The middle term is the squared bias and represents the difference in the average value of
all predictions at x 0 , across all possible testing sets, and the true mean value of the underlying
function at x 0 .
This can be thought of as the error introduced by the model in not representing the underlying
behaviour of the true function. For example, using a linear model when the phenomena is
inherently non-linear.
The third term is known as the variance. It characterises the error that is introduced as the
model becomes more flexible, and thus more sensitive to variation across differing training sets,
τ.
Err(x 0 ) = σ 2 ɛ + Bias 2 + Var( ˆf(x 0 )) (20.10)
= Irreducible Error + Bias 2 + Variance (20.11)
It is important to remember that σɛ 2 represents an absolute lower bound on the expected
prediction error. While the expected training error can be reduced monotonically to zero (just by
increasing model flexibility), the expected prediction error will always be at least the irreducible
error, even if the squared bias and variance are both zero.
20.2 Cross-Validation
In this section we will attempt to find a partial remedy to the problem of an overfit machine
learning model using a technique known as cross-validation.
Firstly, we will define cross-validation and then describe how it works.
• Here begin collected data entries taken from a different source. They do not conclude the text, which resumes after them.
(* ===== verification/ThresholdCheckSafety.v ===== *)
(** * What the checks of the threshold verifier show ([verify-threshold-deployment.mjs],
    [precompile-probe.mjs]) *)

From S2P Require Import Prelude Js Hex CanonicalJson Json JsonText Vendor ThresholdCrypto Policies OperatorStore Samples ErrorText CommandLine Archiver Service Readiness ServiceStartSafety SoakReport SoakSafety SourceVerification DeploymentCheck DeploymentSafety ThresholdCheck.

Open Scope Z_scope.

(** ** The tried signature *)

Section vector.
Context `{Ethers, !EthersLaws, NobleBls, !BlsLaws}.

Lemma c_multiply_in `{Curve G, !CurveLaws G} k (P Q : G) : c_multiply k P = Ok Q → 0 < k < order ∧ Q = smul k P.
Proof.
  intros E. destruct (decide (0 < k < order)) as [Hk|Hk].
  - split; [done|]. rewrite c_multiply_smul in E by done. by injection E.
  - destruct (c_multiply_out k P Hk) as [m Em]. congruence.
Qed.

(** The signature that a backend is tried on is one that the operator's own
    verification accepts under the public key it is tried with. *)
Lemma testVector_signature v :
  testVector = Ok v → (∀ M, hashToCurve (tv_message v) BLS_DST = Ok M → M ≠ c_zero) →
  verifyAggregateSignature (U8 (tv_message v)) (JsVal (VStr (tv_groupPublicKey v))) (JsVal (VStr (tv_signature v))) = true.
Proof.
  unfold testVector. set (message := replicate 32 _). intros (pk & Hpk & Hr)%bind_Ok HM. apply bind_Ok in Hr as (M & Hh & Hr).
  apply bind_Ok in Hr as (sig & Hsig & [= <-]). cbn [tv_message tv_groupPublicKey tv_signature] in *.
  destruct (c_multiply_in 42 base2 pk Hpk) as [Hk ->], (c_multiply_in 42 M sig Hsig) as [_ ->]. apply verifyAggregateSignature_spec.
  apply (pairing_check_secret _ _ _ 42); [apply getBytes_hexlify|]. split; [rewrite Z.mod_small by lia; lia|].
  exists M. split; [by eexists|]. split; [by apply HM|]. apply getBytes_hexlify.
Qed.
End vector.

Section verifier.
Context `{Ethers, !EthersLaws, NobleBls, !BlsLaws, UrlApi, ExplorerApi, ReadinessApi, VerifierApi}.

Lemma code_is_true code hash : code_is code hash = Ok true → code ≠ [] ∧ ∃ t, hash = Ok (VStr t) ∧ lower (keccak256 code) = lower t.
Proof.
  unfold code_is. rewrite all_of_true, !Forall_cons. intros (Hc%Ok_true%code_is_there & Hl%lower_is_true & _). done.
Qed.

(** A threshold verifier whose verification passes has backend and adapter code
    with the manifest's hashes and confirmed sources; the adapter is bound to that
    backend and its code; and the backend accepts a signature that the operator's own
    verification accepts too. *)
Theorem threshold_verifier_sound files o n r n' :
  verifyThresholdDeployment files o n = (Ok r, n') → vv_pass r = true →
  (∀ M, hashToCurve (tv_message (vv_vector r)) BLS_DST = Ok M → M ≠ c_zero) →
  let url := to_str (prop_opt o "rpc-url") in
  ∃ path manifest contracts file configured backendCode adapterCode,
    prop_opt o "manifest" = VStr path ∧ read_json files path = Ok manifest ∧
    (prop manifest "contracts" ≫= object_entries) = Ok contracts ∧ read_json files file = Ok configured ∧
    (∀ name deployed, (name, deployed) ∈ contracts → confirmed (explorer_options manifest) configured name deployed) ∧
    (∃ i j, rd_code i url (vv_backend r) = Ok backendCode ∧ rd_code j url (vv_adapter r) = Ok adapterCode) ∧
    code_is backendCode (contract_field manifest "backend" "runtimeCodeHash") = Ok true ∧
    code_is adapterCode (contract_field manifest "adapter" "runtimeCodeHash") = Ok true ∧
    (∃ i pinned, vb_backend i url (vv_adapter r) = Ok pinned ∧ lower pinned = lower (vv_backend r)) ∧
    (∃ i hash, vb_backendCodeHash i url (vv_adapter r) = Ok hash ∧ lower hash = lower (keccak256 backendCode)) ∧
    let v := vv_vector r in
    (∃ i, vb_verify i url (vv_backend r) (tv_groupPublicKey v) (tv_message v) (tv_signature v) = Ok true) ∧
    verifyAggregateSignature (U8 (tv_message v)) (JsVal (VStr (tv_groupPublicKey v))) (JsVal (VStr (tv_signature v))) = true.
Proof.
  unfold verifyThresholdDeployment. cbv zeta. intros (manifest & Hman & Hr)%eff_lift_bind_Ok Hpass HM.
  apply eff_lift_bind_Ok in Hr as (? & _ & Hr). apply eff_require_bind_Ok in Hr as [_ Hr].
  apply call_bind_Ok in Hr as (? & _ & Hr). apply eff_lift_bind_Ok in Hr as (? & _ & Hr).
  apply eff_require_bind_Ok in Hr as [_ Hr]. apply eff_lift_bind_Ok in Hr as (backend & _ & Hr).
  apply eff_lift_bind_Ok in Hr as (adapter & _ & Hr). apply call_bind_Ok in Hr as (backendCode & Hbc & Hr).
  apply call_bind_Ok in Hr as (adapterCode & Hac & Hr). apply eff_lift_bind_Ok in Hr as (v & Hv & Hr).
  apply call_bind_Ok in Hr as (? & _ & Hr). apply call_bind_Ok in Hr as (pinned & Hpin & Hr).
  apply call_bind_Ok in Hr as (hash & Hhash & Hr). do 2 apply call_bind_Ok in Hr as (? & _ & Hr).
  apply call_bind_Ok in Hr as (valid & Hvalid & Hr). apply call_bind_Ok in Hr as (? & _ & Hr).
  apply eff_lift_bind_Ok in Hr as (contracts & Hcontracts & Hr). apply eff_bind_Ok in Hr as (sources & ? & Hsources & Hr).
  apply eff_lift_bind_Ok in Hr as (b & Hb & Hr). apply eff_lift_bind_Ok in Hr as (a & Ha & [= <- _]).
  cbn [vv_pass vv_backend vv_adapter vv_vector] in *. cbn [forallb snd] in Hpass. rewrite !andb_true_iff, !bool_decide_eq_true in Hpass.
  destruct Hpass as ([-> ->] & [Eb Eh] & _ & _ & -> & _ & Hs & _).
  apply (verifySources_pass _ _ _ _ _ _ _ Hsources) in Hs as [(file & configured & _ & Hfile & Hconf) _].
  apply bind_Ok in Hman as (path & Hpath%from_option_or_Ok & Hread).
  exists path, manifest, contracts, file, configured, backendCode, adapterCode.
  split; [unfold as_string in Hpath; repeat case_match; congruence|]. split_and!; eauto. by apply testVector_signature.
Qed.
End verifier.

(** ** The probe *)

Lemma vector_digits_length fuel base n acc k :
  1 < base → 0 <= n < base ^ Z.of_nat (S k) → (length (digits_go fuel base n acc) <= S k + length acc)%nat.
Proof.
  intros Hb. revert n acc k. induction fuel as [|fuel IH]; intros n acc k Hn; cbn [digits_go]; [lia|].
  destruct (Z.ltb_spec n base) as [_|Hge]; [cbn [length]; lia|]. destruct k as [|k].
  - change (Z.of_nat 1) with 1 in Hn. rewrite Z.pow_1_r in Hn. lia.
  - rewrite Nat2Z.inj_succ, Z.pow_succ_r in Hn by lia. etrans; [apply (IH (n / base) _ k)|cbn [length]; lia].
    split; [apply Z.div_pos; lia|]. apply Z.div_lt_upper_bound; lia.
Qed.
Lemma str_app_length a b : String.length (a +:+ b) = (String.length a + String.length b)%nat.
Proof. by rewrite <-!length_chars, chars_app, length_app. Qed.

(** A coordinate below 2^512 takes 64 bytes. *)
Lemma fieldElement_length z : 0 <= z < 2 ^ 512 → String.length (fieldElement z) = 128%nat.
Proof.
  intros Hz. unfold fieldElement, pad_start0. rewrite length_of_chars, length_app, length_replicate, length_chars.
  assert (String.length (print_base 16 z) <= 128)%nat; [|lia]. unfold print_base. rewrite length_of_chars.
  apply (vector_digits_length _ 16 z [] 127); [lia|]. exact Hz.
Qed.

Section probe.
Context `{NobleBls, !AffineApi, ProbeApi}.

(** The input of the pairing is two pairs of points of 128 and 256 bytes, in hex. *)
Lemma pairingInput_length input :
  (∀ P : G1, 0 <= (affine1 P).1 < 2 ^ 512 ∧ 0 <= (affine1 P).2 < 2 ^ 512) →
  (∀ P : G2, 0 <= (affine2 P).1.1 < 2 ^ 512 ∧ 0 <= (affine2 P).1.2 < 2 ^ 512 ∧
    0 <= (affine2 P).2.1 < 2 ^ 512 ∧ 0 <= (affine2 P).2.2 < 2 ^ 512) →
  pairingInput = Ok input → String.length input = (2 + 2 * (2 * (128 + 256)))%nat.
Proof.
  intros H1' H2'. assert (∀ P, String.length (g1 P) = 256%nat) as Hg1.
  { intros P. unfold g1. rewrite str_app_length, !fieldElement_length by apply H1'. done. }
  assert (∀ P, String.length (g2 P) = 512%nat) as Hg2.
  { intros P. destruct (H2' P) as (? & ? & ? & ?). unfold g2. cbn [fmap list_fmap join].
    rewrite !str_app_length, !fieldElement_length by done. done. }
  unfold pairingInput. intros (? & _ & Hr)%bind_Ok. apply bind_Ok in Hr as (? & _ & Hr).
  apply bind_Ok in Hr as (? & _ & [= <-]). by rewrite !str_app_length, !Hg1, !Hg2.
Qed.
End probe.

(** ** A verified threshold verifier *)
Section examples.
#[local] Existing Instances sample_ethers sample_ethers_laws sample_bls sample_bls_laws explorer_url toy_explorer toy_deployed.

#[local] Instance toy_verifier : VerifierApi := {|
  vb_keyHash _ _ _ _ := Ok "0xkey"; vb_backend _ _ _ := Ok soak_coordinator;
  vb_backendCodeHash _ _ _ := Ok (keccak256 (chars "code")); vb_proofLength _ _ _ := Ok 416;
  vb_validatePublicKey _ _ _ _ := Ok true;
  vb_verify _ _ _ pk message sig := Ok (verifyAggregateSignature (U8 message) (JsVal (VStr pk)) (JsVal (VStr sig)));
  vb_validateKey _ _ _ _ _ := Ok true |}.
Definition verifier_manifest : value := VObj [
  ("format", VStr "robinhood-proof-vrf-threshold-verifier-deployment/v1"); ("chainId", VNum 46630);
  ("proofDataLength", VNum 416); ("contracts", VObj [("backend", toy_contract); ("adapter", toy_contract)])].
Definition verifier_files : file_system := {|
  read_json path := Ok (
    if bool_decide (path = "manifest.json") then verifier_manifest
    else VObj ((λ k, (k, VStr ("https://" +:+ explorer_host +:+ "/api"))) <$> ["backend"; "adapter"]));
  read_bytes _ := Throw "ENOENT" |}.
#[local] Notation "'verifier_run'" := (verifyThresholdDeployment verifier_files deployment_options 0%nat).

Lemma threshold_verifier_sound_witness :
  ∃ r, verifier_run.1 = Ok r ∧ length (vv_checks r) = 7%nat ∧
    verifyAggregateSignature (U8 (tv_message (vv_vector r))) (JsVal (VStr (tv_groupPublicKey (vv_vector r))))
      (JsVal (VStr (tv_signature (vv_vector r)))) = true.
Proof.
  assert (((λ r, (vv_pass r, (length (vv_checks r), tv_message (vv_vector r)))) <$> verifier_run.1)
    = Ok (true, (7%nat, replicate 32 (char_of 165)))) as Hr by vm_refl.
  assert ((bool_decide (hashToCurve (replicate 32 (char_of 165)) BLS_DST = Ok c_zero)) = false) as Hz by vm_refl.
  destruct verifier_run as [[r|m] n'] eqn:E; [|discriminate Hr]. injection Hr as Hp Hl Hm. exists r.
  destruct (threshold_verifier_sound _ _ _ _ _ E Hp) as (_ & _ & _ & _ & _ & _ & _ & _ & _ & _ & _ & _ & _ & _ & _ & _ & _ & _ & Hs).
  - intros M HM ->. rewrite Hm in HM. apply bool_decide_eq_false in Hz. exact (Hz HM).
  - split; [reflexivity|]. split; [exact Hl|exact Hs].
Defined.
End examples.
Secondly, we will
construct a forecasting model using an equity index and then apply two cross-validation methods
to this example: the validation set approach and k-fold cross-validation. Finally we will
discuss the code for the simulations using Python with Pandas, Matplotlib and Scikit-Learn.
Our goal is to eventually create a set of statistical tools that can be used within a backtesting
framework to help us minimise the problem of overfitting a model and thus constrain future
losses due to a poorly performing strategy based on such a model.